(Saved data entries)

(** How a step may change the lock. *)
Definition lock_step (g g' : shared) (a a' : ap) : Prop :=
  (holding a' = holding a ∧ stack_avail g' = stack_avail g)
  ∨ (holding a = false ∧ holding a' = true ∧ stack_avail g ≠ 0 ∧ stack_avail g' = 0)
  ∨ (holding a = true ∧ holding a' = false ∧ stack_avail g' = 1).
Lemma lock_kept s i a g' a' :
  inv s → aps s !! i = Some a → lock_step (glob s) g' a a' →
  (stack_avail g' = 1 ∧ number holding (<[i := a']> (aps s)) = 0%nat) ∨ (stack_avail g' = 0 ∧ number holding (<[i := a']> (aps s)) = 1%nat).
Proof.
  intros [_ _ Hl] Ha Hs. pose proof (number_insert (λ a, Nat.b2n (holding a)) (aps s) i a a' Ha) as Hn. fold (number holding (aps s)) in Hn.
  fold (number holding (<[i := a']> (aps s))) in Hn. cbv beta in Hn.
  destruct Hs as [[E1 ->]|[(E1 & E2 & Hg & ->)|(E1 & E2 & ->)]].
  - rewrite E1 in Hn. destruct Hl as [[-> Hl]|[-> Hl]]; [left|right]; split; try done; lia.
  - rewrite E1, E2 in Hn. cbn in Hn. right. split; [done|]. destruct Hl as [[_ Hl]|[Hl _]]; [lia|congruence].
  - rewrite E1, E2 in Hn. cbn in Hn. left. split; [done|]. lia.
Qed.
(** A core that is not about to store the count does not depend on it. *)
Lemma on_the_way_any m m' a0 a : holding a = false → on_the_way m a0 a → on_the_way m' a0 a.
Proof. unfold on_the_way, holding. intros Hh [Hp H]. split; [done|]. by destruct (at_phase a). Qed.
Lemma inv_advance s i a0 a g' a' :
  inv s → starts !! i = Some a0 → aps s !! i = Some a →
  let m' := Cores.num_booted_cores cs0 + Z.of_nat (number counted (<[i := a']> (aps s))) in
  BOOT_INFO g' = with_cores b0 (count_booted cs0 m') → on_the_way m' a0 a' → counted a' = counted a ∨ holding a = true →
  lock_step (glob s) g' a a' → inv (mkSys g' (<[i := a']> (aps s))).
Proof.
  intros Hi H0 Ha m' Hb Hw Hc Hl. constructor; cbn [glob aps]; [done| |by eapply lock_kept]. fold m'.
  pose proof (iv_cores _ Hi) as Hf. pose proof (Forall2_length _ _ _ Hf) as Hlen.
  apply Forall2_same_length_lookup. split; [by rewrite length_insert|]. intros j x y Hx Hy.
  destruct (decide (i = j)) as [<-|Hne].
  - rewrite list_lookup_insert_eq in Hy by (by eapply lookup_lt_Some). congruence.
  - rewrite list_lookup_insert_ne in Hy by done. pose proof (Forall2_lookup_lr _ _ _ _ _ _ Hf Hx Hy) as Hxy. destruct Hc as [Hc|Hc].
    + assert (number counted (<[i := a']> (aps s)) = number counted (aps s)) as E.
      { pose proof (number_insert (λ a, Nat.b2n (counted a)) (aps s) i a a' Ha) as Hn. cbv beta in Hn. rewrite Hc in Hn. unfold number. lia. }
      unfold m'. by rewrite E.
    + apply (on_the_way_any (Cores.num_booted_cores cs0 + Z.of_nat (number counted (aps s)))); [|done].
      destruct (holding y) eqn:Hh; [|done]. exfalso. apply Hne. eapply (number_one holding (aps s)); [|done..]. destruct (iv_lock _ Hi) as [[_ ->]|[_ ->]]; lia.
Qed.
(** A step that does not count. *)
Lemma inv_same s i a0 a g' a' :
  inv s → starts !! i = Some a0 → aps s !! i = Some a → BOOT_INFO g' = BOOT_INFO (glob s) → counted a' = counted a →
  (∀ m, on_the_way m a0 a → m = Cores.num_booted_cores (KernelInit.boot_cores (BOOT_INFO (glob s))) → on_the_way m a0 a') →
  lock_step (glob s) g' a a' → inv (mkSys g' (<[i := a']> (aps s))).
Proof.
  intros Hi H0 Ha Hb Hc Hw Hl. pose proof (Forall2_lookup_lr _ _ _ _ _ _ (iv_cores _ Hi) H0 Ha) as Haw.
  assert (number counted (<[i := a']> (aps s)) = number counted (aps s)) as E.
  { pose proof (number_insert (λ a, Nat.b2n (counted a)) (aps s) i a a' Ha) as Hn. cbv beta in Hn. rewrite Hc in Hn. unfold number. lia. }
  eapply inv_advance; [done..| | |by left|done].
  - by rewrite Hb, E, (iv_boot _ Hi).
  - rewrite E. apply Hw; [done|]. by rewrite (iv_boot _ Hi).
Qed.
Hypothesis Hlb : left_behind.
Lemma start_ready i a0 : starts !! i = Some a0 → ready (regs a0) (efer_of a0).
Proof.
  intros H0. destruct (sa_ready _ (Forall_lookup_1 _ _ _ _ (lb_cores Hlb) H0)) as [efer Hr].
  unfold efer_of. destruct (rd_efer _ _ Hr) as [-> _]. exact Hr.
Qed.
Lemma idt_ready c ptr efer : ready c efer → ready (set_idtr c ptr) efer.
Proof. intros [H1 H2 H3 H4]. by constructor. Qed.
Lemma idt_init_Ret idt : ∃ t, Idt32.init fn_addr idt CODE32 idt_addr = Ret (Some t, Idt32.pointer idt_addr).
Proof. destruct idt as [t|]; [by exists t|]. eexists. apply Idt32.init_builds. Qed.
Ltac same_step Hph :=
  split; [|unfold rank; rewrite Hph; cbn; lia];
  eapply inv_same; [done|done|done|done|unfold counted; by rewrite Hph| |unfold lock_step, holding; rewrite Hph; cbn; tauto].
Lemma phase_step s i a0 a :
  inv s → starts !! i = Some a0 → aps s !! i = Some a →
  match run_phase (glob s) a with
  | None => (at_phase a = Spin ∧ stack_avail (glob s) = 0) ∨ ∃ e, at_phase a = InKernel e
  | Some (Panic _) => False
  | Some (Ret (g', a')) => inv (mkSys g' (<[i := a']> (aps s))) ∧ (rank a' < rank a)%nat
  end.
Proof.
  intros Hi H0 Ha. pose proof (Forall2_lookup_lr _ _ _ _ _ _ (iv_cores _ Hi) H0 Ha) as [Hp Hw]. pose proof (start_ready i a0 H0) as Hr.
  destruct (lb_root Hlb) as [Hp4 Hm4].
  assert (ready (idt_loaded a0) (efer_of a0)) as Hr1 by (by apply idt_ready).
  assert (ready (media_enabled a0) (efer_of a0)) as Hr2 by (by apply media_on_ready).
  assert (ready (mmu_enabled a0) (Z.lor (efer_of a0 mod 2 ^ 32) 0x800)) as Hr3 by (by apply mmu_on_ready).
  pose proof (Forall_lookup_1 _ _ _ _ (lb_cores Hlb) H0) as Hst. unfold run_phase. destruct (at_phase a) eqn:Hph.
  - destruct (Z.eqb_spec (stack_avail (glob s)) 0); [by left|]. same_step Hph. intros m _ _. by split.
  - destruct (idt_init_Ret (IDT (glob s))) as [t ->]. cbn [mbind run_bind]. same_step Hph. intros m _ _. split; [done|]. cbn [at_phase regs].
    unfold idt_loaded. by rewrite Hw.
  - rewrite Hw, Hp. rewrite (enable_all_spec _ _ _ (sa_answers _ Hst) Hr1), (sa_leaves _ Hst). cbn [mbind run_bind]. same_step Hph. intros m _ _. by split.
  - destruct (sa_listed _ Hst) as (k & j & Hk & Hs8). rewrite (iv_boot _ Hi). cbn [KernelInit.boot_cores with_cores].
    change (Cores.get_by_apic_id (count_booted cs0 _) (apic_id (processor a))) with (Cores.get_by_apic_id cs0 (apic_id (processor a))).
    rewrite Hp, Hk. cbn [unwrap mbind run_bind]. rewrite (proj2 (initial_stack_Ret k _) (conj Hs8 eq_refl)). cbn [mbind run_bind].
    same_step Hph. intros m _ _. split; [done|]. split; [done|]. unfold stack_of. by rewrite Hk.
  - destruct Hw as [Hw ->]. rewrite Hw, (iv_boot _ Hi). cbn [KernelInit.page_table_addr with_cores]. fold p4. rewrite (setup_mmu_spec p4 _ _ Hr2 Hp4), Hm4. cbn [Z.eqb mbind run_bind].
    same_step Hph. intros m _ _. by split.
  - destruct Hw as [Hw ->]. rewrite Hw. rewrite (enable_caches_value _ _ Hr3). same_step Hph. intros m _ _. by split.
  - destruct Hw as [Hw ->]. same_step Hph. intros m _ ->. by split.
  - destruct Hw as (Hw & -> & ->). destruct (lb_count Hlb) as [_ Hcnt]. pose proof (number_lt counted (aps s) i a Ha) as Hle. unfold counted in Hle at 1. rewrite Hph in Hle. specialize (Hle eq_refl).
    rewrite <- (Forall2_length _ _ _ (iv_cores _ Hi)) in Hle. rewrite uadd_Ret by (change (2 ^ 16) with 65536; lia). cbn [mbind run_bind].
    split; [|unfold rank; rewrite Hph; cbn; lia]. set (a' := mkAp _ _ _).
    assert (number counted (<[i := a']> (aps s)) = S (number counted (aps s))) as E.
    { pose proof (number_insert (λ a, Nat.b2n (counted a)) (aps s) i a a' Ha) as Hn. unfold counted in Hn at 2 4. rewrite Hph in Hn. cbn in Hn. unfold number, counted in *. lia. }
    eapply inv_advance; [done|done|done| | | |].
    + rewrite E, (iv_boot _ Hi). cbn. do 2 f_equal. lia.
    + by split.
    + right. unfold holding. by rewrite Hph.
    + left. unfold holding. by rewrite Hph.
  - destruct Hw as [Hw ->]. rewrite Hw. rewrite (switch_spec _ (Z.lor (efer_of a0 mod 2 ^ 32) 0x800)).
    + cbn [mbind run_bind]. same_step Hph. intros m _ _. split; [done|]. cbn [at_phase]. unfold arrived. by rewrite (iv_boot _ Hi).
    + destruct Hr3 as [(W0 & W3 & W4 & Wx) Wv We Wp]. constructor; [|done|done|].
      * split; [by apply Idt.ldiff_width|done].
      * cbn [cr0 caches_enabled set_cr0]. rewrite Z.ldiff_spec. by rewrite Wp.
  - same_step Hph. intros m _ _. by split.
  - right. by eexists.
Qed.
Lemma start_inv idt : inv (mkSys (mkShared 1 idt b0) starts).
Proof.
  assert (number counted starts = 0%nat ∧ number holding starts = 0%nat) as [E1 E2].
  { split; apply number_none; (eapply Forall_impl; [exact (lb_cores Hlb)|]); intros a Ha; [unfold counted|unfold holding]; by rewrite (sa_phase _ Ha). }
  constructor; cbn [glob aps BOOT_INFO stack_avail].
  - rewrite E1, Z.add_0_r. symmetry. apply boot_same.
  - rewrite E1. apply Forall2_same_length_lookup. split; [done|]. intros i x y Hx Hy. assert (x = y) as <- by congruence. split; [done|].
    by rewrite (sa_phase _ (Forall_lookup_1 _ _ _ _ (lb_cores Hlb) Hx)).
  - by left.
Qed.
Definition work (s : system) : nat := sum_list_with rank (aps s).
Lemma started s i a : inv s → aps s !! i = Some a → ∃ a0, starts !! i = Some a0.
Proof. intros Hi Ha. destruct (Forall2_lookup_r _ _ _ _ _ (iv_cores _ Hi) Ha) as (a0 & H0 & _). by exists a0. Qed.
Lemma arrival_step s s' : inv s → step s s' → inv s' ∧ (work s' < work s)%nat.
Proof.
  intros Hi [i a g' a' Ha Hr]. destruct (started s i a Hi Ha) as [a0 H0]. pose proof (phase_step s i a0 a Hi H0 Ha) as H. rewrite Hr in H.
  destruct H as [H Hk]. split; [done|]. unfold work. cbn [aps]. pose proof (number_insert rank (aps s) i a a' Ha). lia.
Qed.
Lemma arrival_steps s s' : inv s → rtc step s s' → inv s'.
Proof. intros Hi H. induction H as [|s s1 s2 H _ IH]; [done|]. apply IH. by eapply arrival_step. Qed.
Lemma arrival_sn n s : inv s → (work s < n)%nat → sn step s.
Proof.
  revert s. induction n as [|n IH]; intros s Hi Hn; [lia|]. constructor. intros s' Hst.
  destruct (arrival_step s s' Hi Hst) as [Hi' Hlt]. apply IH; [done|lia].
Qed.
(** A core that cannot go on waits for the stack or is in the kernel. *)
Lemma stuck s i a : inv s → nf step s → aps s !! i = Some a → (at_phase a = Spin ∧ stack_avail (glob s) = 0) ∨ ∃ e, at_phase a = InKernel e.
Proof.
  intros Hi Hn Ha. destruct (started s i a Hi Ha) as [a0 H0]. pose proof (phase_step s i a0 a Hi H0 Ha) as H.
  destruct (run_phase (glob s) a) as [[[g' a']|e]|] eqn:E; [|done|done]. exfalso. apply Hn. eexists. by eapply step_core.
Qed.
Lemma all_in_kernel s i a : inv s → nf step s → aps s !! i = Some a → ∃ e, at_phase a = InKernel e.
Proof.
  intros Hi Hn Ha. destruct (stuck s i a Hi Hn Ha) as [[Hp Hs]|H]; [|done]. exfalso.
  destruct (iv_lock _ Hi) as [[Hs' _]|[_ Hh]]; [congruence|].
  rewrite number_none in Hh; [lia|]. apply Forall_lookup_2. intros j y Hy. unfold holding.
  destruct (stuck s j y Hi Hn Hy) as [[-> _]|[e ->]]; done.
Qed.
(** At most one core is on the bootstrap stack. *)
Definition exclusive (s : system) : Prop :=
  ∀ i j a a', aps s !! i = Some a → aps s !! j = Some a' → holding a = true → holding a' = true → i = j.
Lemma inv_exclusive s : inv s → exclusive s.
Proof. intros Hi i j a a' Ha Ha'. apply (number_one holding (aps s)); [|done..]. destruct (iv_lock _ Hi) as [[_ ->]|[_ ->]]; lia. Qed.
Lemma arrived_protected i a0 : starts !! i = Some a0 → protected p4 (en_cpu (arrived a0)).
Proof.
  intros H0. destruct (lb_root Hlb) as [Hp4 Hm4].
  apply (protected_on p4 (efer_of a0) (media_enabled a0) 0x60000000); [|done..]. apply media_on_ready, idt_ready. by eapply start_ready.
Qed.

» **REQUIREMENT**
The stretch of entries above that starts with the line containing "intros H0. destruct (sa_ready" and goes on through the line containing "Lemma idt_ready c" is to be transcribed exactly, and no other line is to be transcribed.

» **RESPONSE TO THIS TASK**
  intros H0. destruct (sa_ready _ (Forall_lookup_1 _ _ _ _ (lb_cores Hlb) H0)) as [efer Hr].
  unfold efer_of. destruct (rd_efer _ _ Hr) as [-> _]. exact Hr.
Qed.
Lemma idt_ready c ptr efer : ready c efer → ready (set_idtr c ptr) efer.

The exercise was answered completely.